On July 4, 2024, Hinton signed a standard contract with the Rockets, and played for the team in the 2024 NBA Summer League. He was waived on October 19 and subsequently re-joined the Vipers for the 2024–25 NBA G League season.

===Memphis Hustle (2025)===
On January 10, 2025, Hinton was traded to the Memphis Hustle. He appeared in 31 games for the Hustle to finish the G League season.

===Ratiopharm Ulm (2025)===
On March 31, 2025, Hinton signed with Ratiopharm Ulm of the German Basketball Bundesliga. In 20 games to finish the 2024–25 BBL season, he averaged 3.4 points, 3.5 rebounds and 1.2 assists per game.

===Return to Memphis Hustle (2025–2026)===
In July 2025, Hinton joined the Memphis Grizzlies for the 2025 NBA Summer League. He signed with the Grizzlies on October 16 and was then waived two days later. He subsequently re-joined the Memphis Hustle for the 2025–26 NBA G League season. He was deactivated by the Hustle on February 25, 2026.

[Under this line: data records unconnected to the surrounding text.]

(** What a successful call leaves: the block was there already and nothing
    changed, or it was not and is stored whole. *)
Lemma persist_stores fault requireParent d r d' :
  persistFromNode blake2b uuid now fault prep projections producer requireParent d = (Ret r, d') →
  (d' = d ∧ is_Some (block_by_hash (pb_blockHash prep) d)) ∨
  (block_by_hash (pb_blockHash prep) d = None ∧
   (requireParent = true → (0 < height)%Z →
     is_Some (block_by_hash (hd_parentHash (sb_header (pb_signedBlock prep))) d)) ∧
   utxos_clash (br_utxos rows) (ix_utxos d) = false ∧
   d' = stored (block_by_hash (hd_parentHash (sb_header (pb_signedBlock prep))) d) d).
Proof.
  intros Hp. unfold persistFromNode in Hp. m_unfold. unfold try_catch, tx in Hp.
  destruct (persist_tx _ _ _ _ _ _ _ _ d) as [[u|e] d1] eqn:Ep.
  - right. simplify_eq. unfold persist_tx in Ep. m_unfold.
    destruct (statement _ "SELECT parent" _ d) as [[parent|e] d2] eqn:E1; [|done]. apply statement_ret in E1. simplify_eq.
    destruct (requireParent && _ && _) eqn:Eo; [done|].
    destruct (statement _ "INSERT Blocks" _ d2) as [[u1|e] d3] eqn:E2; [|done]. apply statement_ret in E2.
    case_bool_decide as Hb; [done|]. simplify_eq.
    destruct (insert_all _ _ _) as [[u2|e] d4] eqn:E3; [|done]. unfold insert_all in E3.
    do 5 (apply statement_ret in E3). destruct (utxos_clash _ _) eqn:Ec; [done|]. simplify_eq.
    set (d1 := insert_rows _ _) in Ep. destruct (applySpends _ _ _ _) as [[deltas|e] d5] eqn:E4; [|done].
    assert (deltas = ss_deltas (spending (br_spends rows) (br_deltas rows) d1) ∧
      d5 = foldl mark_spent d1 (ss_spentBy (spending (br_spends rows) (br_deltas rows) d1))) as [-> ->].
    { unfold applySpends in E4. fold rows in E4. m_unfold. destruct (br_spends rows) as [|sp l]; [by simplify_eq|].
      do 2 (apply statement_ret in E4). by simplify_eq. }
    destruct (statement _ "UPDATE NightBalances" _ _) as [[u3|e] d6] eqn:E5; [|done]. apply statement_ret in E5. simplify_eq.
    apply statement_ret in Ep. simplify_eq. split_and!.
    + by apply eq_None_not_Some.
    + intros Hreq Hh. rewrite Hreq, (bool_decide_eq_true_2 (0 < pb_height prep)%Z) in Eo by done.
      apply bool_decide_eq_false_1 in Eo. by apply not_eq_None_Some.
    + done.
    + unfold stored. fold d1. set (s := spending _ _ d1). change (block_spending _ d2) with s.
      set (dm := foldl mark_spent d1 (ss_spentBy s)). destruct (deltas_frame (ss_deltas s) dm) as (_ & Hs & Hm).
      destruct (mark_frame (ss_spentBy s) d1) as (_ & _ & _ & Hms & Hmm & _). fold dm in Hms, Hmm.
      unfold height in *. rewrite Hm, Hmm, Hs, Hms. done.
  - destruct (isUniqueViolation e); [|done]. unfold blockExists in Hp.
    destruct (statement _ "SELECT Blocks" _ d) as [[b|e'] d2] eqn:E1; [|done]. apply statement_ret in E1. simplify_eq.
    case_bool_decide as Hb; simplify_eq. by left.
Qed.

(** ** The tables *)

Section Tables.
Context (parent : option string) (d : IndexDb) (Hl : linked d) (Hf : fresh_ids d).

Let d1 := with_rows parent d.
Let s := block_spending parent d.
Let d' := stored parent d.

(** The transactions of the block. *)
Definition Tx (x : string) : Prop := new_tx blake2b uuid prep projections x.

Lemma Tx_ids x : Tx x → x ≠ EmptyString ∧ ix_transactions d !! x = None.
Proof.
  intros (t & Ht). apply block_txs in Ht as (i & -> & _). split; [by apply fi_set with (d := d)|by apply fi_txs].
Qed.

Lemma stored_frame :
  chain_of d' = chain_of (foldl mark_spent d1 (ss_spentBy s)) ∧ ix_main d' = ix_main d ∧
  ix_nightBalances d' = ix_nightBalances (apply_deltas now (ss_deltas s) height (foldl mark_spent d1 (ss_spentBy s))) ∧
  ix_sync d' = (if bool_decide (is_Some (Schema.reorgGeneration (ix_main d)))
                then indexed_sync now height (pb_blockHash prep) (ix_sync d) else ix_sync d).
Proof.
  destruct (deltas_frame (ss_deltas s) (foldl mark_spent d1 (ss_spentBy s))) as (Hc & Hs & Hm).
  destruct (mark_frame (ss_spentBy s) d1) as (_ & _ & _ & Hms & Hmm & _).
  unfold d', stored. fold s. fold d1. case_bool_decide; rewrite <- Hc; cbn [ix_sync ix_main ix_nightBalances with_sync].
  - split_and!; try done. by rewrite Hm, Hmm.
  - split_and!; [done|by rewrite Hm, Hmm|done|by rewrite Hs, Hms].
Qed.

Lemma stored_tables :
  ix_blocks d' = ix_blocks d1 ∧ ix_transactions d' = ix_transactions d1 ∧
  ix_utxos d' = ix_utxos (foldl mark_spent d1 (ss_spentBy s)) ∧ ix_contractActions d' = ix_contractActions d1 ∧
  ix_contractBalances d' = ix_contractBalances d ∧ ix_contractStates d' = ix_contractStates d ∧
  ix_zswapEvents d' = ix_zswapEvents d ∧ ix_dustEvents d' = ix_dustEvents d ∧ ix_fees d' = ix_fees d1 ∧
  ix_results d' = ix_results d1 ∧ ix_segments d' = ix_segments d ∧ ix_identifiers d' = ix_identifiers d.
Proof.
  destruct stored_frame as (Hc & _). unfold chain_of in Hc. simplify_eq.
  destruct (mark_frame (ss_spentBy s) d1) as (M1 & M2 & _ & _ & _ & M3 & M4 & M5 & M6 & M7 & M8 & M9 & M10 & M11).
  repeat match goal with Hx : ?f d' = _ |- _ => rewrite Hx; clear Hx end.
  rewrite M1, M2, M3, M4, M5, M6, M7, M8, M9, M10, M11. done.
Qed.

===Brisbane Bullets (2026–present)===
On July 13, 2026, Hinton signed with the Brisbane Bullets of the Australian National Basketball League (NBL) for the 2026–27 season.

==Career statistics==

===NBA===
====Regular season====

| Year | Team | GP | GS | MPG | FG% | 3P% | FT% | RPG | APG | SPG | BPG | PPG |
|---|---|---|---|---|---|---|---|---|---|---|---|---|
| 2020–21 | Dallas | 21 | 0 | 4.4 | .357 | .211 | .700 | .4 | .4 | .3 | .1 | 2.0 |
| 2021–22 | Indiana | 2 | 0 | 1.2 | .000 | — | — | .0 | .0 | .0 | .0 | .0 |
| 2023–24 | Houston | 15 | 0 | 5.0 | .423 | .500 | .800 | 1.5 | .7 | .2 | .1 | 2.2 |
| Career |  | 38 | 0 | 4.5 | .377 | .333 | .733 | .8 | .5 | .3 | .1 | 1.9 |

===College===

| Year | Team | GP | GS | MPG | FG% | 3P% | FT% | RPG | APG | SPG | BPG | PPG |
|---|---|---|---|---|---|---|---|---|---|---|---|---|
| 2018–19 | Houston | 37 | 1 | 19.2 | .413 | .337 | .857 | 4.4 | 1.2 | 1.0 | .1 | 7.2 |
| 2019–20 | Houston | 31 | 31 | 30.3 | .410 | .387 | .756 | 8.7 | 2.0 | 1.4 | .2 | 10.6 |
| Career |  | 68 | 32 | 24.3 | .411 | .366 | .800 | 6.4 | 1.6 | 1.2 | .1 | 8.8 |

==Personal life==
Hinton's father, Dr. Benjamin Hinton, has been the pastor of Tabernacle Baptist Church in Gastonia since March 1991. Hinton had a religious upbringing.